__The input__:
(** X25. A step whose count is zero leaves no trace in the output: two
    sequence batches of one shape that agree on every step with a non-zero
    count are upsampled to the same result. *)
Theorem upsample_ignores_zero_count_steps {A : Type} (zero : A)
    (sf sf' : list (list (list A))) (repeats : IntTensor) (r : list (list Z))
    (B T F : nat) :
  shaped sf B T F → shaped sf' B T F → counts_shaped r B T → holds_counts repeats r →
  (0 < B)%nat → non_negative r →
  (∀ (b t : nat) steps steps' counts,
     sf !! b = Some steps → sf' !! b = Some steps' → r !! b = Some counts →
     counts !! t ≠ Some 0 → steps !! t = steps' !! t) →
  upsample_to_repetitions zero sf repeats = upsample_to_repetitions zero sf' repeats.
Proof.
  intros Hsf Hsf' Hr Hholds HposB Hnn Hsame.
  destruct (max_output_length_exists r) as [L HL].
  { destruct Hr as [HrB _]. intros ->. cbn in HrB. lia. }
  rewrite (upsample_to_repetitions_Ok zero sf repeats r B T F L) by done.
  rewrite (upsample_to_repetitions_Ok zero sf' repeats r B T F L) by done.
  f_equal. apply list_eq. intros b. rewrite !lookup_zip_with.
  destruct (sf !! b) as [steps|] eqn:Hs; destruct (sf' !! b) as [steps'|] eqn:Hs'; cbn.
  - destruct (r !! b) as [counts|] eqn:Hc; cbn; [|done]. unfold out_row.
    rewrite (expand_ext steps steps' counts);
      [done| |intros t Ht; by apply (Hsame b t steps steps' counts)].
    destruct Hsf as [_ Hsf], Hsf' as [_ Hsf'].
    rewrite Forall_forall in Hsf. rewrite Forall_forall in Hsf'.
    destruct (Hsf steps) as [-> _]; [by eapply list_elem_of_lookup_2|].
    by destruct (Hsf' steps') as [-> _]; [by eapply list_elem_of_lookup_2|].
  - apply lookup_lt_Some in Hs. apply lookup_ge_None in Hs'.
    destruct Hsf as [HB _], Hsf' as [HB' _]. lia.
  - apply lookup_lt_Some in Hs'. apply lookup_ge_None in Hs.
    destruct Hsf as [HB _], Hsf' as [HB' _]. lia.
  - done.
Qed.

Lemma upsample_ignores_zero_count_steps_witness :
  upsample_to_repetitions 0 [[[5]; [7]; [9]]] (Axes2 [[2; 0; 1]])
  = upsample_to_repetitions 0 [[[5]; [8]; [9]]] (Axes2 [[2; 0; 1]]).
Proof.
  apply (upsample_ignores_zero_count_steps 0 [[[5]; [7]; [9]]] [[[5]; [8]; [9]]]
           (Axes2 [[2; 0; 1]]) [[2; 0; 1]] 1 3 1).
  - split; [reflexivity|]. repeat constructor.
  - split; [reflexivity|]. repeat constructor.
  - split; [reflexivity|]. repeat constructor.
  - left. reflexivity.
  - lia.
  - repeat constructor; lia.
  - intros [|b] [|[|[|t]]] steps steps' counts; cbn; intros; simplify_eq; done.
Defined.

(** X26. Two update steps with the same current value amount to one step
    with the decay squared: when the current tensor is not the registered
    tensor itself, the shadow value after the second step is
    [decay² * s + (1 - decay²) * x], element by element. *)
Theorem update_param_twice (self : t) (name : string) (x l : positive)
    (h : gmap positive (list Q)) :
  shadow self !! name = Some l → x ≠ l → length (h !!! x) = length (h !!! l) →
  ∃ v1 v2 : list Q,
    _update_param self name x h = (<[l := v1]> h, Ok ()) ∧
    _update_param self name x (<[l := v1]> h) = (<[l := v2]> (<[l := v1]> h), Ok ()) ∧
    Forall2 Qeq v2
      (zip_with (λ s xv, decay self * decay self * s
                         + (1 - decay self * decay self) * xv)%Q
         (h !!! l) (h !!! x)).
Proof.
  intros Hname Hx Hlen.
  set (v1 := zip_with (λ a b, a - (1 - decay self) * (a - b))%Q (h !!! l) (h !!! x)).
  assert (length v1 = length (h !!! l)) as Hv1
    by (unfold v1; rewrite length_zip_with; lia).
  exists v1. eexists. split; [by apply update_param_value|]. split.
  - apply update_param_value; [done|].
    by rewrite lookup_total_insert_eq, lookup_total_insert_ne, Hv1.
  - rewrite lookup_total_insert_eq, lookup_total_insert_ne by done. unfold v1.
    clear Hv1 v1. revert Hlen. generalize (h !!! x) (h !!! l). intros xs ss.
    revert xs. induction ss as [|a ss IH]; intros [|b xs] Hlen; cbn in Hlen |- *;
      try done; constructor.
    + ring.
    + apply IH. lia.
Qed.

Lemma update_param_twice_witness :
  ∃ v1 v2 : list Q,
    _update_param (__init__ example_model (9 # 10)%Q) "w" 2%positive example_store
    = (<[1%positive := v1]> example_store, Ok ()) ∧
    _update_param (__init__ example_model (9 # 10)%Q) "w" 2%positive
      (<[1%positive := v1]> example_store)
    = (<[1%positive := v2]> (<[1%positive := v1]> example_store), Ok ()) ∧
    Forall2 Qeq v2
      (zip_with (λ s xv, decay (__init__ example_model (9 # 10)%Q)
                         * decay (__init__ example_model (9 # 10)%Q) * s
                         + (1 - decay (__init__ example_model (9 # 10)%Q)
                                * decay (__init__ example_model (9 # 10)%Q)) * xv)%Q
         (example_store !!! 1%positive) (example_store !!! 2%positive)).
Proof.
  apply (update_param_twice (__init__ example_model (9 # 10)%Q)
           "w" 2%positive 1%positive example_store).
  - reflexivity.
  - discriminate.
  - reflexivity.
Defined.

Lemma both_voiced_mask_raises_witness :
  both_voiced_mask (Z.eqb 0)
    [{| shape := [2%nat]; values := [3; 0] |}; {| shape := [1%nat]; values := [4] |}]
  = Raise RuntimeError.
Proof.
  apply (proj1 (both_voiced_mask_raises (Z.eqb 0)
    [{| shape := [2%nat]; values := [3; 0] |}; {| shape := [1%nat]; values := [4] |}])).
  right. exists {| shape := [2%nat]; values := [3; 0] |},
                {| shape := [1%nat]; values := [4] |}.
  split; [set_solver|]. split; [set_solver|]. discriminate.
Defined.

__Problem to work on__: Would you output, from the records above, exactly the run of lines that starts at the line containing "v1]> h), Ok ()) ∧" and ends at the line containing "intros Hname Hx Hlen.", and only that run?

__Written answer__:
    _update_param self name x (<[l := v1]> h) = (<[l := v2]> (<[l := v1]> h), Ok ()) ∧
    Forall2 Qeq v2
      (zip_with (λ s xv, decay self * decay self * s
                         + (1 - decay self * decay self) * xv)%Q
         (h !!! l) (h !!! x)).
Proof.
  intros Hname Hx Hlen.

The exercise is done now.